(* ===== verification/ForkSteps.v ===== *)
(** * The steps of a copy-on-write fork

    Two page tables in one machine: that of the parent, whose writable pages are
    made copy-on-write, and that of the child, which gets the same frames.  What
    [cow_page] does to one page, and how pages, areas and whole address spaces
    follow from it. *)

From S2P Require Import Prelude.
From S2P Require Import BTree.
From S2P Require Import Address.
From S2P Require Import FrameAlloc.
From S2P Require Import PageCache.
From S2P Require Import VmRegion.
From S2P Require Import PageTable.
From S2P Require Import MapArea.
From S2P Require Import World.
From S2P Require Import SpaceTable.
From S2P Require Import Backing.
From S2P Require Import MemorySet.
From S2P Require Import ForkCow.

(** ** Flags *)

Lemma forall_flags (P : Z -> bool) : forallb P (seqZ 0 1024) = true -> forall f, is_flags f -> P f = true.
Proof. rewrite forallb_forall. intros HP f Hf. apply HP, list_elem_of_In, elem_of_seqZ. unfold is_flags in Hf. lia. Qed.

Definition is_flagsb (f : Z) : bool := (0 <=? f) && (f <? 1024).
Lemma is_flagsb_spec f : is_flagsb f = true <-> is_flags f.
Proof. unfold is_flagsb, is_flags. rewrite andb_true_iff, Z.leb_le, Z.ltb_lt. done. Qed.

Abbreviation has f g := (PTEFlags.contains f g).

(** A page a user program can store to without anyone else being meant to see it. *)
Definition private_writable (pte : Z) : bool :=
  let f := pte_flags pte in
  has f PTEFlags.V && has f PTEFlags.U && has f PTEFlags.W && negb (has f PTEFlags.SHARED).

Lemma cow_demote_flags f : is_flags f ->
  is_flags (cow_demote f).1 /\ negb (has (cow_demote f).1 PTEFlags.W) || has (cow_demote f).1 PTEFlags.SHARED = true /\
  has (Z.lor (cow_demote f).1 PTEFlags.V) PTEFlags.U = has f PTEFlags.U /\
  ((cow_demote f).2 = false -> (cow_demote f).1 = f).
Proof.
  intros Hf. rewrite <- is_flagsb_spec.
  pose proof (forall_flags (fun f => is_flagsb (cow_demote f).1 &&
    (negb (has (cow_demote f).1 PTEFlags.W) || has (cow_demote f).1 PTEFlags.SHARED) &&
    Bool.eqb (has (Z.lor (cow_demote f).1 PTEFlags.V) PTEFlags.U) (has f PTEFlags.U) &&
    ((cow_demote f).2 || ((cow_demote f).1 =? f))) ltac:(vm_compute; reflexivity) f Hf) as H.
  rewrite !andb_true_iff, eqb_true_iff in H. destruct H as [[[H1 H2] H3] H4]. split_and!; [done..|].
  intros Hd. rewrite Hd in H4. simpl in H4. lia.
Qed.

Lemma pte_flags_is_flags pte : is_flags (pte_flags pte).
Proof. rewrite pte_flags_eq. unfold is_flags. apply Z.mod_pos_bound. lia. Qed.

(** ** The entries of a page after the fork *)

Definition parent_pte (pte : Z) : Z :=
  let (flags, demoted) := cow_demote (pte_flags pte) in
  if demoted then pte_new (pte_ppn pte) (Z.lor flags PTEFlags.V) else pte.
Definition child_pte (pte : Z) : Z :=
  pte_new (pte_ppn pte) (Z.lor (cow_demote (pte_flags pte)).1 PTEFlags.V).

(** [old] is the entry before the fork, [par] and [chi] those of parent and child after
    it.  A page of the kernel (the trap context) is copied, unless memory is
    exhausted. *)
Definition page_forked (c c' : PageCache) (old par chi : Z) : Prop :=
  if negb (pte_is_valid old) then par = old /\ pte_is_valid chi = false
  else if has (pte_flags old) PTEFlags.U then par = parent_pte old /\ chi = child_pte old
  else par = old /\
    ((pte_is_valid chi = false /\ exhausted c) \/
     exists f, is_ppn f /\ chi = pte_new f (Z.lor (pte_flags old) PTEFlags.V) /\ mem c' f = mem c (pte_ppn old)).

Lemma demoted_pte pte (f := (cow_demote (pte_flags pte)).1) :
  is_pte (pte_new (pte_ppn pte) (Z.lor f PTEFlags.V)) /\ pte_ppn (pte_new (pte_ppn pte) (Z.lor f PTEFlags.V)) = pte_ppn pte /\
  pte_flags (pte_new (pte_ppn pte) (Z.lor f PTEFlags.V)) = Z.lor f PTEFlags.V /\
  pte_is_valid (pte_new (pte_ppn pte) (Z.lor f PTEFlags.V)) = true.
Proof.
  destruct (cow_demote_flags (pte_flags pte) (pte_flags_is_flags _)) as (Hf & _). fold f in Hf.
  destruct (pte_new_spec (pte_ppn pte) _ (pte_ppn_is_ppn pte) (leaf_flags _ Hf)) as (? & ? & ?).
  split_and!; [done..|]. apply pte_valid_new; [apply pte_ppn_is_ppn|done].
Qed.

Lemma parent_pte_spec pte : pte_is_valid pte = true ->
  pte_ppn (parent_pte pte) = pte_ppn pte /\ pte_is_valid (parent_pte pte) = true.
Proof.
  intros Hv. unfold parent_pte. destruct (demoted_pte pte) as (_ & Hp & _ & Hv'). revert Hp Hv'.
  destruct (cow_demote (pte_flags pte)) as [fl []]; cbn; auto.
Qed.

(** ** Two tables *)

Section Steps.

Context (shared : Z -> Prop) (K : list Z) (P : PageTable).
Abbreviation table_in := (SpaceTable.table_in shared K).
Abbreviation tstep := (SpaceTable.tstep shared K).
Abbreviation user_vpn := (SpaceTable.user_vpn shared).
Abbreviation view c pt vpn := (pt_view (mem c) (pt_root_ppn pt) vpn).

Record pair_in (c : PageCache) (E F : list Z) (C : PageTable) : Prop := {
  pr_parent : table_in c E F P;
  pr_child : table_in c E F C;
  pr_apart : forall q, q ∈ pt_frames P -> q ∉ pt_frames C
}.

(** All other tables, and the root entries of the kernel, are as before. *)
Record keeps_tables (c : PageCache) (E : list Z) (C : PageTable) (c' : PageCache) : Prop := {
  kt_mem : forall q, q ∈ E -> q ∉ pt_frames P -> q ∉ pt_frames C -> mem c' q = mem c q;
  kt_roots : forall i, shared i -> is_index i ->
    pte_at (mem c') (pt_root_ppn P) i = pte_at (mem c) (pt_root_ppn P) i /\
    pte_at (mem c') (pt_root_ppn C) i = pte_at (mem c) (pt_root_ppn C) i
}.

Lemma keeps_tables_trans c E C c1 E1 C1 c2 :
  keeps_tables c E C c1 -> keeps_tables c1 E1 C1 c2 -> pt_root_ppn C1 = pt_root_ppn C ->
  (forall q, q ∈ E -> q ∉ pt_frames C -> q ∈ E1 /\ q ∉ pt_frames C1) -> keeps_tables c E C c2.
Proof.
  intros [M1 R1] [M2 R2] Hr Hs. split.
  - intros q Hq HP HC. destruct (Hs q Hq HC). rewrite M2 by done. by apply M1.
  - intros i Hi Hx. destruct (R1 i Hi Hx) as [<- <-]. rewrite <- Hr. by apply R2.
Qed.

Lemma keeps_tables_mem c c' C E F :
  pair_in c E F C -> (forall q, q ∈ E -> mem c' q = mem c q) -> keeps_tables c E C c'.
Proof.
  intros [HP HC _] Hm. split; [auto|]. intros i _ _. unfold pte_at.
  rewrite !Hm; [done|..]; [apply (ti_sub _ _ _ _ _ _ HC)|apply (ti_sub _ _ _ _ _ _ HP)]; apply elem_of_app; left; [apply HC|apply HP].
Qed.

(** What is in the new frames: pages of the parent, or nothing anyone has. *)
Definition data_of (c c' : PageCache) (F vpns : list Z) (q : Z) : Prop :=
  q ∉ trackers c' F \/
  exists vpn, vpn ∈ vpns /\ pte_is_valid (view c P vpn) = true /\ q = pte_ppn (view c P vpn).

(** The frames a table got are not among those that were there. *)
Lemma new_frames_apart c E' F' C E C' new q :
  table_in c E' F' C' -> E' ≡ₚ new ++ E -> pt_frames C' ≡ₚ new ++ pt_frames C ->
  q ∈ E -> q ∉ pt_frames C -> q ∈ E' /\ q ∉ pt_frames C'.
Proof.
  intros [W _ _ _] HE HC Hq Hn. pose proof (wk_nodup _ _ _ W) as Hnd. rewrite HE in Hnd.
  destruct (proj1 (NoDup_app _ _) Hnd) as (_ & Hd & _).
  rewrite HE, HC, !elem_of_app. split; [by right|]. intros [?|?]; [by eapply Hd|done].
Qed.

(** The pages [vpns] have been forked, everything else is as it was: the other
    entries of both tables, and all data. *)
Record fstep (c : PageCache) (E F : list Z) (C : PageTable)
    (c' : PageCache) (E' F' : list Z) (C' : PageTable) (vpns : list Z) : Prop := {
  fs_pair : pair_in c' E' F' C';
  fs_evolves : evolves c c';
  fs_root : pt_root_ppn C' = pt_root_ppn C;
  fs_tables : exists new, E' ≡ₚ new ++ E /\ pt_frames C' ≡ₚ new ++ pt_frames C /\
    (length new <= 2 * length vpns)%nat;
  fs_data : exists new, F' ≡ₚ new ++ F /\ (length new <= length vpns)%nat /\ Forall (data_of c c' F vpns) new;
  fs_keeps : forall q, q ∈ trackers c' F -> mem c' q = mem c q;
  fs_pages : forall vpn, vpn ∈ vpns -> page_forked c c' (view c P vpn) (view c' P vpn) (view c' C' vpn);
  fs_tracked : forall vpn, vpn ∈ vpns -> pte_is_valid (view c' C' vpn) = true -> pte_ppn (view c' C' vpn) ∈ F';
  fs_other : forall vpn, is_vpn vpn -> vpn ∉ vpns ->
    view c' P vpn = view c P vpn /\ view c' C' vpn = view c C vpn;
  fs_nodes : forall p x, path_ok p -> (node (mem c) (pt_root_ppn P) p = Some x -> node (mem c') (pt_root_ppn P) p = Some x) /\
    (node (mem c) (pt_root_ppn C) p = Some x -> node (mem c') (pt_root_ppn C) p = Some x);
  fs_kernel : keeps_tables c E C c'
}.

Lemma fstep_refl c E F C : pair_in c E F C -> fstep c E F C c E F C [].
Proof.
  intros Hp. split; try done.
  - by exists [].
  - by exists [].
  - by intros ? ?%elem_of_nil.
  - by intros ? ?%elem_of_nil.
Qed.

(** Later steps keep the copy of a kernel page, and earlier ones the original. *)
Lemma page_forked_widen c c1 c2 c3 old par chi :
  evolves c c1 -> page_forked c1 c2 old par chi ->
  (pte_is_valid chi = true -> mem c3 (pte_ppn chi) = mem c2 (pte_ppn chi)) ->
  (pte_is_valid old = true -> mem c1 (pte_ppn old) = mem c (pte_ppn old)) ->
  page_forked c c3 old par chi.
Proof.
  intros Hev. unfold page_forked. destruct (pte_is_valid old); cbn; [|done].
  destruct (has (pte_flags old) PTEFlags.U); cbn; [done|].
  intros [Hpar [[? ?]|(f & Hf & -> & Hm)]] Hk Ho; (split; [done|]).
  { left. split; [done|]. by eapply exhausted_after. }
  right. exists f. split_and!; [done..|].
  destruct (pte_new_spec f _ Hf (leaf_flags _ (pte_flags_is_flags old))) as (_ & Hp & _). rewrite Hp in Hk.
  rewrite Hk, Hm; [by apply Ho|]. apply pte_valid_new; [done|apply pte_flags_is_flags].
Qed.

====================

## THE PROBLEM:
Taking the records above, retype every line from the one with "(** * The steps of a copy-on-write fork" down to the one with "is_flags (cow_demote f).1", exactly and with nothing else.

## ANSWER TO THE EXERCISE:
(** * The steps of a copy-on-write fork

    Two page tables in one machine: that of the parent, whose writable pages are
    made copy-on-write, and that of the child, which gets the same frames.  What
    [cow_page] does to one page, and how pages, areas and whole address spaces
    follow from it. *)

From S2P Require Import Prelude.
From S2P Require Import BTree.
From S2P Require Import Address.
From S2P Require Import FrameAlloc.
From S2P Require Import PageCache.
From S2P Require Import VmRegion.
From S2P Require Import PageTable.
From S2P Require Import MapArea.
From S2P Require Import World.
From S2P Require Import SpaceTable.
From S2P Require Import Backing.
From S2P Require Import MemorySet.
From S2P Require Import ForkCow.

(** ** Flags *)

Lemma forall_flags (P : Z -> bool) : forallb P (seqZ 0 1024) = true -> forall f, is_flags f -> P f = true.
Proof. rewrite forallb_forall. intros HP f Hf. apply HP, list_elem_of_In, elem_of_seqZ. unfold is_flags in Hf. lia. Qed.

Definition is_flagsb (f : Z) : bool := (0 <=? f) && (f <? 1024).
Lemma is_flagsb_spec f : is_flagsb f = true <-> is_flags f.
Proof. unfold is_flagsb, is_flags. rewrite andb_true_iff, Z.leb_le, Z.ltb_lt. done. Qed.

Abbreviation has f g := (PTEFlags.contains f g).

(** A page a user program can store to without anyone else being meant to see it. *)
Definition private_writable (pte : Z) : bool :=
  let f := pte_flags pte in
  has f PTEFlags.V && has f PTEFlags.U && has f PTEFlags.W && negb (has f PTEFlags.SHARED).

Lemma cow_demote_flags f : is_flags f ->
  is_flags (cow_demote f).1 /\ negb (has (cow_demote f).1 PTEFlags.W) || has (cow_demote f).1 PTEFlags.SHARED = true /\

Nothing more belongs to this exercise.